Другой причиной центростремительной, а в части эмиграции и консервативно-охранительной, позиции была ее принадлежность к иному цивилизационному – восточноевропейскому ареалу, другой конфессии (православие), иному лингвокультурному пространству. В эмиграции продолжал работать механизм притяжения-отталкивания по отношению к Западной Европе, всегда свойственный русской культуре, и он регулировал, часто в утрированном виде, самоидентификационную охранительность. Это касалось прежде всего той литературной традиции, что связана с классикой XIX в.; крупнейшие представители символизма и почти весь русский авангардизм остались на родине.
Разумеется, это лишь самая общая схема, внутри русской «системы» действовали различные течения – и более, и менее способные и готовые к контакту с западноевропейской культурой. Края обозначает, с одной стороны, охранительность, свойственная таким крупнейшим писателям, как И. Бунин, Б. Зайцев, И. Шмелёв; некую середину образуют Д. Мережковский и З. Гиппиус, еще более писатели универсалистской ориентации – Вячеслав Иванов, Марина Цветаева, Владислав Ходасевич, Георгий Иванов… Последние свободно двигались по разным контекстам, но всегда возвращались в свой, исконный. Особенно же затруднительным было положение молодых писателей «первой волны», судьба которых, собственно, и решала судьбу русской литературной эмиграции – станет ли она самостоятельной ветвью русской литературы в зарубежье, или эта ветвь засохнет.
Именно молодые особенно остро испытали и выразили трагизм эмиграции. У старших, которые увезли с собой долгую память о Доме, эта память была опорой и ресурсом творчества. У молодых писателей впечатления о родине мозаичны и непрочны. Так, Гайто Газданов в «Вечере у Клэр» сказал о России почти все, что знал, и ему, как и другим, пришлось искать другие источники. Возможности были небольшими: либо понять (в отличие от старших, которые все отвергали категорически), что же за Дом возникает на родине, что такое новая советская литература, либо, когда они убеждались, что жить в этом Доме невозможно, возвращение в бездомье, неукорененность – в состояние, ведущее к психической и творческой энтропии.

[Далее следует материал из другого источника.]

(** What [intro] does on a level that was created and populated. *)
Lemma intro_ok w p a i1 :
  get "game" w = VRef RGame ->
  get "player" w = VRef (RActor p) ->
  actors w !! p = Some a ->
  get "introMusic" w = VRef (RAudio i1) ->
  exists w',
    Level.intro w = Ok tt w'
    /\ this w' = this w
    /\ actors w' = <[p := set_x (-30) (set_animation "walk" (set_disableControls true a))]> (actors w)
    /\ tweens w'
       = tweens w
         ++ [mkTween (VRef (RActor p)) (TweenFromX (-30)) (x a) 2000 true
               [mkBinding Level_beginIntro (VRef RThis) false]]
    /\ audios w' = alter (fun s => mkAudio (a_key s) (a_loop s) (a_volume s) true) i1 (audios w)
    /\ dialogues w' = dialogues w
    /\ texts w' = texts w
    /\ timers w' = timers w
    /\ log w'
       = log w
         ++ [ AudioPlay (VRef (RAudio i1));
              AnimationsPlay (VRef (RActor p)) "walk";
              AddTween (length (tweens w));
              SignalAdd (VRef (RTween (length (tweens w))))
                (mkBinding Level_beginIntro (VRef RThis) false) ].
Proof.
  intros Hg Hp Ha H1.
  unfold Level.intro, sound_play, sprite_set_disableControls, animations_play,
    add_tween_from_x, tween_onComplete_add, the_audio, the_actor, the_game,
    not_nullish.
  run_monad.
  unfold get, put in *; simpl in *.
  repeat first [rewrite Hg | rewrite Hp | rewrite H1 | progress read_this].
  rewrite !list_lookup_alter_eq, Ha. simpl.
  eexists. split; [reflexivity|]. simpl.
  rewrite alter_app_r_alt by done. rewrite Nat.sub_diag. simpl.
  repeat split.
  - apply list_eq. intros i. destruct (decide (i = p)) as [->|Hi].
    + rewrite !list_lookup_alter_eq, Ha, list_lookup_insert_eq
        by (by eapply lookup_lt_Some).
      done.
    + by rewrite !list_lookup_alter_ne, list_lookup_insert_ne.
  - by rewrite <- !app_assoc.
Qed.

В 1930 г. В. Варшавский в эссе «Несколько рассуждений об Андрэ Жиде и эмигрантском молодом человеке» писал о том, что в определенный момент молодой писатель начинает чувствовать, что «жизнь прошла мимо него, что он оторван от тела своего народа и не находится ни в каком мире и ни в каком месте» (курсив мой. – В.З.). Здесь социальная пустота сливается с абстрактной и ужасающей метафизической пустотой»[331]. Ю. Терапиано в эссе «Человек 30-х годов» дал такое пояснение развития энтропийного процесса: происходит «постепенное изживание “человека внешнего”… смена его ’’внутренним”», что неизбежно влечет за собой ощущение одиночества и пустоты[332].